Autre point commun entre les deux époques : la crise financière et la remise en cause de notre modèle économique.

> Aujourd’hui, il n’y a aucun modèle alternatif à importer de l’étranger. Dans les années 1930, en revanche, l’on pouvait encore se référer au communisme, à l’Italie mussolinienne ( » Les trains arrivent à l’heure « ) et à l’Allemagne hitlérienne des autoroutes et du plein-emploi. Après le krach boursier de 1929, une commission de surveillance bancaire avait été mise sur pied en Belgique. Aujourd’hui, il faudrait un instrument international pour protéger les épargnants.
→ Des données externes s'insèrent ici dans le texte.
Lemma prev_position it i : on it i -> position (bi_Prev it) (entry_before i).
Proof.
  intros Hon. pose proof (prev_spec it i Hon) as Hp. destruct i as [|i]; [done|]. cbn in Hp. rewrite Nat.sub_0_r in Hp.
  by apply on_position.
Qed.

Lemma scan_position n it i : position it (es !! i) -> (length es - i <= n)%nat -> scan n it = drop i es.
Proof.
  revert it i. induction n as [|n IH]; intros it i Hp Hn; cbn [scan].
  - symmetry. apply drop_ge. lia.
  - change (Valid it) with (bi_Valid it). change (Next it) with (bi_Next it). destruct (es !! i) as [e|] eqn:He.
    + destruct Hp as (i' & Hi' & Hon). assert (i' = i) as ->.
      { destruct (Nat.lt_trichotomy i' i) as [Hlt|[?|Hlt]]; [exfalso|done|exfalso].
        - pose proof (Hsorted i' i e e Hlt Hi' He). rewrite compare_refl in *; [lia|by eapply valid_at..].
        - pose proof (Hsorted i i' e e Hlt He Hi'). rewrite compare_refl in *; [lia|by eapply valid_at..]. }
      rewrite (on_valid _ _ Hon), (drop_S _ _ _ He), (IH (bi_Next it) (S i)); [|by apply next_position|lia].
      destruct Hon as (_ & _ & _ & _ & e' & He' & Hk & Hv). assert (e' = e) as -> by congruence.
      f_equal. cbn. rewrite Hk, Hv. by destruct e.
    + rewrite (out_invalid _ Hp). symmetry. apply drop_ge. by apply lookup_ge_None.
Qed.

Lemma in_block_data it : in_block it -> bi_data it = Some data /\ bi_num_restarts it = nr /\ bi_prefix_index it = None.
Proof. by intros [(? & _ & ? & ? & _) _]. Qed.

Lemma first_position it : in_block it -> position (bi_SeekToFirst it) (es !! 0%nat).
Proof.
  intros Hb. unfold bi_SeekToFirst. destruct (in_block_data it Hb) as (-> & _). apply parse_position.
  pose proof (seek_restart_ready it 0 Hb) as Hr. rewrite (lay_rho0 _ _ _ _ _ _ Hlay) in Hr. apply Hr.
  pose proof (lay_nr _ _ _ _ _ _ Hlay). lia.
Qed.

Lemma last_position it : in_block it -> position (bi_SeekToLast it) (entry_before (length es)).
Proof.
  intros Hb. unfold bi_SeekToLast. destruct (in_block_data it Hb) as (-> & -> & _).
  pose proof (lay_nr _ _ _ _ _ _ Hlay). pose proof (fuel_enough it (proj1 Hb)).
  replace (nr - 1) with (Z.of_nat (Z.to_nat (nr - 1))) by lia.
  pose proof (seek_restart_ready it (Z.to_nat (nr - 1)) Hb ltac:(lia)) as Hr.
  pose proof (last_loop_spec (loop_fuel it) _ _ Hr ltac:(lia)) as Hl. cbv zeta in Hl.
  destruct (Nat.ltb_spec (rho (Z.to_nat (nr - 1))) (length es)) as [Hlt|Hge].
  - destruct (length es) as [|n]; [lia|]. cbn [entry_before]. replace (S n - 1)%nat with n in Hl by lia. by apply on_position.
  - destruct (lay_restart _ _ _ _ _ _ Hlay (Z.to_nat (nr - 1)) ltac:(lia)) as [_ [?|[E1 E2]]]; [lia|].
    rewrite E2, (lay_rho0 _ _ _ _ _ _ Hlay) in E1. by rewrite <- E1.
Qed.

Lemma seek_position t it :
  valid t -> in_block it -> exists i, (i <= length es)%nat /\ position (bi_Seek t it) (es !! i) /\
    (forall m e, (m < i)%nat -> es !! m = Some e -> Compare (fst e) t < 0) /\
    (forall e, es !! i = Some e -> Compare (fst e) t >= 0).
Proof.
  intros Ht Hb. destruct (whole_seek_spec t it Ht Hb) as (j & Hw & i & Hlo & Hat).
  unfold bi_Seek. destruct (in_block_data it Hb) as (-> & _ & ->). rewrite Hw.
  destruct Hat as [[Hon Hge]|[Hout ->]].
  - exists i. pose proof (on_lt _ _ Hon). split; [lia|]. split; [by apply on_position|done].
  - exists (length es). split; [lia|]. split; [by apply out_position|]. split; [done|].
    intros e He. apply lookup_lt_Some in He. lia.
Qed.

Lemma back_loop_spec t fuel it i :
  on it i -> (forall m e, (m < i)%nat -> es !! m = Some e -> Compare (fst e) t < 0) ->
  exists k, (k = i \/ k = S i) /\ position (back_loop (S (S fuel)) t it) (entry_before k) /\
    forall e, es !! i = Some e -> k = i <-> Compare (fst e) t > 0.
Proof.
  intros Hon Hlo. destruct (lookup_lt_is_Some_2 es i (on_lt _ _ Hon)) as [e He].
  assert (Hk : bi_key it = fst e) by (destruct Hon as (_ & _ & _ & _ & e' & He' & Hk & _); congruence).
  cbn [back_loop]. rewrite (on_valid _ _ Hon), Hk. cbn [andb].
  destruct (Z.gtb_spec (Compare (fst e) t) 0) as [Hgt|Hle].
  - exists i. split; [by left|]. split; [|intros e' He'; assert (e' = e) as -> by congruence; split; [lia|done]].
    pose proof (prev_position it i Hon) as Hp. destruct (entry_before i) as [e1|] eqn:E1.
    + destruct Hp as (i1 & Hi1 & Hon1). rewrite (on_valid _ _ Hon1). cbn [andb].
      assert (Hk1 : bi_key (bi_Prev it) = fst e1) by (destruct Hon1 as (_ & _ & _ & _ & e' & He' & Hk1 & _); congruence).
      destruct i as [|i]; [done|]. cbn in E1. pose proof (Hlo i e1 ltac:(lia) E1).
      rewrite Hk1. rewrite Z.gtb_ltb, (proj2 (Z.ltb_ge _ _)) by lia. by exists i1.
    + rewrite (out_invalid _ Hp). done.
  - exists (S i). split; [by right|]. split; [cbn [entry_before]; rewrite He; by exists i|].
    intros e' He'. assert (e' = e) as -> by congruence. split; lia.
Qed.

Lemma seek_for_prev_position t it :
  valid t -> in_block it -> exists i, (i <= length es)%nat /\ position (bi_SeekForPrev t it) (entry_before i) /\
    (forall m e, (m < i)%nat -> es !! m = Some e -> Compare (fst e) t <= 0) /\
    (forall m e, (i <= m)%nat -> es !! m = Some e -> Compare (fst e) t > 0).
Proof.
  intros Ht Hb. destruct (whole_seek_spec t it Ht Hb) as (j & Hw & i & Hlo & Hat).
  unfold bi_SeekForPrev. destruct (in_block_data it Hb) as (-> & _). rewrite Hw. cbv zeta.
  set (it' := seek_loop _ _ _) in *. destruct Hat as [[Hon Hge]|[Hout ->]].
  - rewrite (on_valid _ _ Hon). cbn [negb]. pose proof (on_lt _ _ Hon) as Hi. pose proof (fuel_enough it' ltac:(apply Hon)) as Hf.
    destruct (loop_fuel it') as [|[|fuel]]; [lia|lia|].
    destruct (back_loop_spec t fuel it' i Hon Hlo) as (k & Hk & Hp & Hgt).
    destruct (lookup_lt_is_Some_2 es i Hi) as [e He]. specialize (Hgt e He). specialize (Hge e He). pose proof (valid_at _ _ He) as Hve.
    exists k. split; [lia|]. split; [done|].
    assert (Hafter : forall m x, (i < m)%nat -> es !! m = Some x -> Compare (fst x) t > 0).
    { intros m x Hm Hx. pose proof (Hsorted i m e x Hm He Hx). pose proof (valid_at _ _ Hx) as Hvx.
      apply Z.lt_gt, Z.gt_lt, (compare_lt_gt t (fst x)); [done|done|].
      apply (compare_le_lt_trans t (fst e) (fst x)); try done. pose proof (compare_antisym t (fst e) Ht Hve). lia. }
    split; intros m x Hm Hx.
    + destruct (decide (m < i)%nat) as [Hmi|]; [pose proof (Hlo m x Hmi Hx); lia|].
      assert (m = i) as -> by lia. assert (x = e) as -> by congruence. destruct (decide (Compare (fst e) t > 0)); [|lia].
      apply Hgt in g. lia.
    + destruct (decide (m = i)) as [->|]; [|apply (Hafter m); [lia|done]]. assert (x = e) as -> by congruence. apply Hgt. lia.
  - rewrite (out_invalid _ Hout). cbn [negb]. exists (length es). split; [lia|].
    split; [apply last_position; apply Hout|]. split.
    + intros m e Hm He. pose proof (Hlo m e Hm He). lia.
    + intros m e Hm He. apply lookup_lt_Some in He. lia.
Qed.
End Iter.

Section Contract.
Context {c : Comparator} {valid : bytes -> Prop} {Ho : CompareOrder c valid}.

(** The iterator reads a well-formed block with the sorted entries [l], and is at
    [o] of them. *)
Definition block_at (it : BlockIter) (l : list entry) (o : option entry) : Prop :=
  exists data R nr off rho, layout data R nr l off rho /\ key_sorted l /\ (forall e, e ∈ l -> valid (fst e)) /\
    position data R nr l off it o.

Lemma BlockIter_ok : IteratorOk valid block_at.
Proof.
  split.
  - intros it l o (data & R & nr & off & rho & Hl & Hs & Hv & Hp). done.
  - intros it l o (data & R & nr & off & rho & Hl & Hs & Hv & Hp). cbn. destruct o as [e|].
    + destruct Hp as (i & _ & Hon). rewrite (on_valid _ _ _ _ _ _ Hl _ _ Hon). by rewrite bool_decide_eq_true_2.
    + by rewrite (out_invalid _ _ _ _ _ _ Hp).
  - intros it l e (data & R & nr & off & rho & Hl & Hs & Hv & i & Hi & Hon). split; [by eapply list_elem_of_lookup_2|].
    destruct Hon as (_ & _ & _ & _ & e' & He' & Hk & Hval). assert (e' = e) as -> by congruence. done.
  - intros it l o (data & R & nr & off & rho & Hl & Hs & Hv & Hp). exists (l !! 0%nat).
    split; [exists data, R, nr, off, rho; split; [done|]; split; [done|]; split; [done|]; eapply first_position; [done|by eapply position_in]|].
    by eapply best_from; [..|lia|done].
  - intros it l o (data & R & nr & off & rho & Hl & Hs & Hv & Hp). exists (entry_before l (length l)).
    split; [exists data, R, nr, off, rho; split; [done|]; split; [done|]; split; [done|]; eapply last_position; [done|by eapply position_in]|].
    eapply best_before; [done..| |done]. intros m e Hm Hme. apply lookup_lt_Some in Hme. lia.
  - intros it l o t (data & R & nr & off & rho & Hl & Hs & Hv & Hp) Ht.
    destruct (seek_position _ _ _ _ _ _ Hl Hs Hv t it Ht ltac:(by eapply position_in)) as (i & _ & Hpos & Hlo & Hge).
    exists (l !! i). split; [by exists data, R, nr, off, rho|]. eapply best_from; [done..| |].
    + intros m e Hm Hme. pose proof (Hlo m e Hm Hme). cbn [upto]. pose proof (compare_antisym t (fst e) Ht ltac:(eapply Hv, list_elem_of_lookup_2, Hme)). lia.
    + intros e He. pose proof (Hge e He). cbn [upto]. pose proof (compare_antisym t (fst e) Ht ltac:(eapply Hv, list_elem_of_lookup_2, He)). lia.
  - intros it l o t (data & R & nr & off & rho & Hl & Hs & Hv & Hp) Ht.
    destruct (seek_for_prev_position _ _ _ _ _ _ Hl Hs Hv t it Ht ltac:(by eapply position_in)) as (i & Hi & Hpos & Hlo & Hgt).
    exists (entry_before l i). split; [by exists data, R, nr, off, rho|]. eapply best_before; [done..| |].
    + intros m e Hm Hme. pose proof (Hgt m e Hm Hme). cbn [upto]. lia.
    + intros e He. cbn [upto]. destruct i as [|i]; [done|]. apply (Hlo i e); [lia|done].
  - intros it l e (data & R & nr & off & rho & Hl & Hs & Hv & i & Hi & Hon). exists (l !! S i).
    split; [exists data, R, nr, off, rho; split; [done|]; split; [done|]; split; [done|]; by eapply next_position|].
    eapply best_from; [done..| |].
    + intros m x Hm Hx. cbn [ahead]. destruct (decide (m = i)) as [->|].
      * assert (x = e) as -> by congruence. rewrite compare_refl; [lia|]. eapply Hv, list_elem_of_lookup_2, Hi.
      * pose proof (Hs m i x e ltac:(lia) Hx Hi). pose proof (compare_antisym (fst x) (fst e) ltac:(eapply Hv, list_elem_of_lookup_2, Hx) ltac:(eapply Hv, list_elem_of_lookup_2, Hi)). lia.
    + intros x Hx. cbn [ahead]. apply (Hs i (S i)); [lia|done|done].
  - intros it l e (data & R & nr & off & rho & Hl & Hs & Hv & i & Hi & Hon). exists (entry_before l i).
    pose proof (lookup_lt_Some _ _ _ Hi).
    split; [exists data, R, nr, off, rho; split; [done|]; split; [done|]; split; [done|]; by eapply prev_position|].
    eapply best_before; [done..|lia| |].
    + intros m x Hm Hx. cbn [ahead]. destruct (decide (m = i)) as [->|].
      * assert (x = e) as -> by congruence. rewrite compare_refl; [lia|]. eapply Hv, list_elem_of_lookup_2, Hi.
      * pose proof (Hs i m e x ltac:(lia) Hi Hx). pose proof (compare_antisym (fst x) (fst e) ltac:(eapply Hv, list_elem_of_lookup_2, Hx) ltac:(eapply Hv, list_elem_of_lookup_2, Hi)). lia.
    + intros x Hx. cbn [ahead]. destruct i as [|i]; [done|]. apply (Hs i (S i)); [lia|done|done].
Qed.
End Contract.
Mais la tentation protectionniste est commune aux deux époques.

Dans les années 1930, des scandales politico-financiers ébranlent les partis politiques. N’est-on pas en présence du même cas de figure ?

> Cette période de dénonciation a été très brève. Le discours de Léon Degrelle contre les  » banksters  » et la collusion entre l’Etat et des intérêts privés était alimenté par les  » fuites  » de Gustave Sap, un homme politique catholique flamand, propriétaire du Standaard. Degrelle a commencé à perdre tous ses procès en diffamation lorsqu’il n’a plus bénéficié de cette documentation. Néanmoins, une loi sur les incompatibilités de mandats, dont le monde politique ne voulait pas a priori, a été votée.

Comme après la mort du roi Albert ier qui, en 1934, laissait un très grand vide, le doute sur les capacités du prince Philippe n’est-il pas un ingrédient du marasme actuel ?

> En avril 1937, le Pourquoi pas ? , qui s’adressait à la bourgeoisie voltairienne de Bruxelles, titrait sur Léopold III :  » L’Arbitre « . Il ne faut pas majorer les inquiétudes à propos des capacités du prince Philippe. On a fait le même procès à Léopold II.

Et la question des étrangers ? Y a-t-il un parallélisme entre les discours d’hier et d’aujourd’hui ?

> Non. Il faut se rappeler que, en 1940, 75 000 juifs vivaient en Belgique, alors que les étrangers ou personnes d’origine étrangère dépassent aujourd’hui le million. Sauf dérapages occasionnels, Rex n’était pas un mouvement antisémite. Dans Né juif, Marcel Liebman écrit qu’en 1936 son père commerçant avait des sympathies rexistes. La xénophobie de Degrelle était davantage dirigée contre les réfugiés républicains espagnols, à cause du risque de contagion idéologique. Il est devenu antisémite sous l’Occupation pour plaire aux Allemands. A l’été 40, ses gros bras attaquaient des magasins juifs près de la gare du Midi.

Finalement, n’a-t-on pas exagéré l’impact du rexisme en Belgique dans les années 1930 ?

> Si l’on s’en tient à cette époque, oui. Mais Léon Degrelle a versé dans la collaboration et, après la guerre, a entretenu la nostalgie du nazisme. Au mieux de sa forme, le rexisme n’a jamais obtenu que 21 élus sur 202 au Parlement. Il a eu le mérite de nous vacciner contre le populisme et de montrer que la Belgique n’était pas un pays d’aventure. Son parcours prouve aussi que les éléments flamands et francophones du populisme sont inconciliables. A méditer par Monsieur Aernoudtà Lorsqu’il s’allie, en octobre 1936, avec le Vlaamsch Nationaal Verbond (VNV), plombé par les activistes de 1916-1918, Degrelle perd tout crédit auprès des patriotes de la Première Guerre mondiale, qui sont encore des hommes de 40 ans, aptes à le contrer.